Anyway, that's my 2 cents on the IDEs I've used. I'm sure there are others, and some people love one over another, different than me. But once I've spent time learning something that works as well as Codeblock, Eclipse and Netbeans, it is hard to bother with anything else.

Sunday, March 1, 2009

Sicko

I am recovering from pneumonia. I have had it before, I most likely will have it again. I never wrote about it before, however, except as a brief note to someone in email. I never thought of it as what it is.

Pneumonia is a murderer. It kills you. It has no mercy. It has no regard of agony, nor respect of stature, nor any other ethic. It just wants to kill you as quickly and thoroughly as possible. The only weapon in the battle against it is the very most powerful antibiotics known to man. If your immune system is weak and your access to these antibiotics is blocked, you are dead. There is no coming back from the brink. You must either kill the bacteria that fill your lungs or they will kill you.
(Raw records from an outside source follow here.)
(* ===== verification/ThreadKeys.v ===== *)
(** * Thread-specific data

    Sources: src/libc/pthread/pthread_key_create.c, pthread_key_delete.c,
    pthread_getspecific.c, pthread_setspecific.c, the destructors of pthread_exit.c,
    and the data types of src/common/pthread.h with the lists of src/common/queue.h.

    A key is a pointer to an object that is never freed: a deleted key goes to a list,
    from which new keys are taken, and its generation is increased.  Every thread has a
    list of values; an entry whose generation is not that of its key belongs to a key
    that has been deleted, and is removed when a function comes across it.

    The calls of all threads interleave.  A call is one step: the list of free keys is
    accessed under a mutex, the list of values belongs to one thread, and a caller must
    not use a key while another deletes it.  Dereferencing a pointer that is not a key
    is undefined ([None]).

    The specification is a map from the keys in use to their destructors and one from
    threads and keys to values.  The theorems: every sequence of calls gives the results
    it gives on the maps, so that no value of a deleted key is ever seen again, not even
    when its memory is used for a new key; and an exiting thread calls the destructor
    of every value it has exactly once. *)

From S2P Require Import Prelude.

#[local] Open Scope Z_scope.

(** ** The program *)

(** struct __pthread_key; the link to the next free key is in the list. *)
Record keyobj := KeyObj { generation : Z; destructor : Z }.

(** struct pthread_specific. *)
Record specific := Specific { sp_key : Z; sp_value : Z; sp_generation : Z }.
Lemma inv_enter count s t remaining generation g c : count <= UINT_MAX -> barrier_inv count s -> bs_threads s !! t = Some BBody ->
  let b := bs_barrier s in
  b_owner b = Some t -> barrier_wait_body (b_init b) (b_remaining b) (b_generation b) = (remaining, generation, Some g) ->
  cond (CSleep t) (b_cond b) c ->
  barrier_inv count (upd s (set_owner None (set_cond c (set_counts remaining generation (b_round b) b))) t (BAsleep g (b_round b))).
Proof.
  intros Hmax I Ht b Ho. pose proof (bi_remaining _ _ I) as HR. destruct (bi_generation _ _ I) as [HG HG0]. fold b in HR, HG, HG0.
  unfold barrier_wait_body. destruct (Z.eqb_spec (b_remaining b) 0) as [|Hne]; [done|]. intros [= <- <- <-] Hc.
  assert (Hu : u32 (b_remaining b - 1) = b_remaining b - 1) by (apply Z.mod_small; unfold UINT_MAX in *; lia). rewrite Hu.
  apply (inv_sleep count s t BBody (b_generation b) (b_round b) c (b_remaining b - 1) (b_arrived b + 1) I Ht); fold b; try done; try lia.
  rewrite waits_self. cbn. lia.
Qed.
(** One access to the head of the list per step; a weak compare-and-exchange may fail
    without reason. *)
Inductive gstep (s : gstate) : gstate -> Prop :=
  | gstep_call t r key : g_threads s !! t = Some (GIdle r) -> gstep s (set_thread s t (GLoad key))
  | gstep_load t key : g_threads s !! t = Some (GLoad key) ->
      gstep s (set_thread s t
        (match find_node key [] (g_table s) with
         | Some a => GIdle (Some (key, Some a))
         | None => GCreate key (g_table s)
         end))
  | gstep_no_memory t key first : g_threads s !! t = Some (GCreate key first) ->
      gstep s (set_thread s t (GIdle (Some (key, None))))
  | gstep_create t key first a : g_threads s !! t = Some (GCreate key first) -> ~ in_use s a ->
      gstep s (set_thread s t (GExchange key a first))
  | gstep_exchange t key a first : g_threads s !! t = Some (GExchange key a first) -> g_table s = first ->
      gstep s (GState (SNode a key :: first) (<[t := GIdle (Some (key, Some a))]> (g_threads s)))
  | gstep_retry t key a first : g_threads s !! t = Some (GExchange key a first) ->
      gstep s (set_thread s t
        (match find_node key first (g_table s) with
         | Some b => GIdle (Some (key, Some b))
         | None => GExchange key a (g_table s)
         end)).

Inductive greachable : gstate -> Prop :=
  | greachable_initial ths : (forall t p, ths !! t = Some p -> p = GIdle None) -> greachable (GState [] ths)
  | greachable_step s s' : greachable s -> gstep s s' -> greachable s'.

Definition gpc_ok (table : list snode) (p : gpc) : Prop :=
  match p with
  | GCreate key first | GExchange key _ first => first `suffix_of` table /\ key ∉ sn_key <$> first
  | GIdle (Some (key, Some a)) => SNode a key ∈ table
  | _ => True
  end.

Record memo_inv (s : gstate) : Prop := {
  mi_keys : NoDup (sn_key <$> g_table s);
  mi_threads t p : g_threads s !! t = Some p -> gpc_ok (g_table s) p
}.

Lemma find_node_spec key newer stop : 
  match find_node key stop (newer ++ stop) with
  | Some a => SNode a key ∈ newer
  | None => key ∉ sn_key <$> newer
  end.
Proof.
  induction newer as [|n newer IH]; cbn [app].
  - destruct stop; cbn; (case_decide; [by apply not_elem_of_nil|done]).
  - cbn [find_node]. rewrite decide_False.
    + case_decide as Hk; [destruct n; cbn in *; subst; left|]. destruct (find_node key stop (newer ++ stop)); [by right|].
      cbn. by rewrite not_elem_of_cons.
    + intros E. apply (f_equal length) in E. cbn in E. rewrite length_app in E. lia.
Qed.

Lemma gpc_ok_mono table n p : gpc_ok table p -> gpc_ok (n :: table) p.
Proof.
  destruct p as [[[key [a|]]|]| | |]; cbn; try done; [by right|intros [? ?]; split; [by apply suffix_cons_r|done]..].
Qed.

Lemma memo_step s s' : memo_inv s -> gstep s s' -> memo_inv s'.
Proof.
  intros [Hk Ht] Hst.
  assert (Hset : forall t p, gpc_ok (g_table s) p -> memo_inv (set_thread s t p)).
  { intros t p Hp. constructor; [done|]. cbn. intros u q [[<- <-]|[_ Hu]]%lookup_insert_Some; [done|by apply (Ht u)]. }
  destruct Hst as [t r key Hl|t key Hl|t key first Hl|t key first a Hl _|t key a first Hl <-|t key a first Hl].
  - by apply Hset.
  - apply Hset. pose proof (find_node_spec key (g_table s) []) as Hf. rewrite app_nil_r in Hf. by destruct (find_node key [] (g_table s)).
  - by apply Hset.
  - apply Hset. apply (Ht t _ Hl).
  - destruct (Ht t _ Hl) as [_ Hn]. constructor; cbn; [by constructor|].
    intros u q [[<- <-]|[_ Hu]]%lookup_insert_Some; [left|by apply gpc_ok_mono, (Ht u)].
  - apply Hset. destruct (Ht t _ Hl) as [[newer Hs] Hn]. pose proof (find_node_spec key newer first) as Hf. rewrite <- Hs in Hf.
    destruct (find_node key first (g_table s)); cbn; [rewrite Hs; set_solver|]. split; [done|]. rewrite Hs, fmap_app. set_solver.
Qed.

(** All threads share the objects.  In every interleaving of calls of get_servent by any
    number of threads, with compare-and-exchange failing spuriously and malloc failing,
    the list has at most one object for an entry and a protocol; an object that was
    returned is in the list, so that two calls for the same service return the same
    object, and it is never freed. *)
Theorem servent_memo s : greachable s ->
  NoDup (sn_key <$> g_table s) /\
  (forall t key a, g_threads s !! t = Some (GIdle (Some (key, Some a))) -> SNode a key ∈ g_table s) /\
  (forall t u key a b, g_threads s !! t = Some (GIdle (Some (key, Some a))) ->
     g_threads s !! u = Some (GIdle (Some (key, Some b))) -> a = b).
Proof.
  intros Hr. assert (I : memo_inv s).
  { induction Hr as [ths Hth|s s' _ IH Hst]; [|by eapply memo_step]. constructor; cbn; [constructor|].
    intros t p Hp. by rewrite (Hth t p Hp). }
  assert (Hret : forall t key a, g_threads s !! t = Some (GIdle (Some (key, Some a))) -> SNode a key ∈ g_table s)
    by (intros t key a Ht; apply (mi_threads _ I t _ Ht)).
  split; [apply I|]. split; [exact Hret|]. intros t u key a b Ht Hu. apply Hret in Ht, Hu.
  apply list_elem_of_lookup in Ht as [i Hi]. apply list_elem_of_lookup in Hu as [j Hj].
  assert (i = j) as ->; [|congruence].
  eapply NoDup_lookup; [apply (mi_keys _ I)|rewrite list_lookup_fmap, Hi; done|by rewrite list_lookup_fmap, Hj].
Qed.

(** A run: two threads look for the same service at once; one of them finds the object of
    the other when its exchange fails. *)
Module MemoRun.

Definition key : skey := ([0; 80; 3], PORTSTR_TCP).
Definition s0 : gstate := GState [] (<[1 := GIdle None]> (<[2 := GIdle None]> ∅)).
Definition s1 := set_thread s0 1 (GLoad key).
Definition s2 := set_thread s1 2 (GLoad key).
Definition s3 := set_thread s2 1 (GCreate key []).
Definition s4 := set_thread s3 2 (GCreate key []).
Definition s5 := set_thread s4 1 (GExchange key 100 []).
Definition s6 := set_thread s5 2 (GExchange key 200 []).
Definition s7 := GState [SNode 100 key] (<[1 := GIdle (Some (key, Some 100))]> (g_threads s6)).
Definition s8 := set_thread s7 2 (GIdle (Some (key, Some 100))).

Lemma memo_demo_reachable : greachable s8.
Proof.
  eapply greachable_step; [|by apply (gstep_retry s7 2 key 200 [])].
  eapply greachable_step; [|by apply (gstep_exchange s6 1 key 100 [])].
  eapply greachable_step; [|apply (gstep_create s5 2 key [] 200); [done|]].
  - eapply greachable_step; [|apply (gstep_create s4 1 key [] 100); [done|]].
    + eapply greachable_step; [|by apply (gstep_load s3 2 key)].
      eapply greachable_step; [|by apply (gstep_load s2 1 key)].
      eapply greachable_step; [|by apply (gstep_call s1 2 None key)].
      eapply greachable_step; [|by apply (gstep_call s0 1 None key)].
      apply greachable_initial. intros t p Ht. apply lookup_insert_Some in Ht as [[_ <-]|[_ Ht]]; [done|].
      apply lookup_insert_Some in Ht as [[_ <-]|[_ Ht]]; [done|]. by rewrite lookup_empty in Ht.
    + intros [H|(t & k & first & H)]; [by apply not_elem_of_nil in H|]. unfold s4, s3, s2, s1, s0, set_thread in H. cbn [g_threads] in H.
      repeat (apply lookup_insert_Some in H as [[_ H]|[_ H]]; [done|]). by rewrite lookup_empty in H.
  - intros [H|(t & k & first & H)]; [by apply not_elem_of_nil in H|]. unfold s5, s4, s3, s2, s1, s0, set_thread in H. cbn [g_threads] in H.
    repeat (apply lookup_insert_Some in H as [[_ H]|[_ H]]; [done|]). by rewrite lookup_empty in H.
Qed.

Lemma servent_memo_witness : SNode 100 key ∈ g_table s8.
Proof. exact (proj1 (proj2 (servent_memo s8 memo_demo_reachable)) 2 key 100 eq_refl). Defined.

End MemoRun.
A worse form of pneumonia is caused by viruses. Usually, even in today's high technology, there is no cure for that. You are just dead. It is only a matter of time. Perhaps some manner of draining your lungs of fluids -- but keeping the rest of you hydrated -- might buy some time, But for a virus to die, your own immune system must do the killing. Very few drugs can kill a virus without also killing the host.

So I feel lucky I only got the bacterial kind, some form that takes advantage of a cold or flu virus that brought you to your knees first. It then colonizes very rapidly, In just a few hours the disease can double and quadruple to the point where it begins to effect your oxygen. In a few hours more it can become hugely populated, beyond counting, to the point of clogging your lungs. Your immune system tries its best to fight it, but only makes things worse. Your lungs fill with liquids, which, unless you can cough that all up continuously, will drown you.

But you cannot keep coughing forever, and your exhaustion will spell doom.

Fortunately I began to feel the effects of oxygen deprivation. I know about such things from scuba diving and from having had pneumonia before. I went to the doctor on my own, as badly as I felt, knowing that something was very wrong. I made it on time. I was not beyond the critical stages. Antibiotics will work, this time. At least I hope so -- I'm not completely well just yet.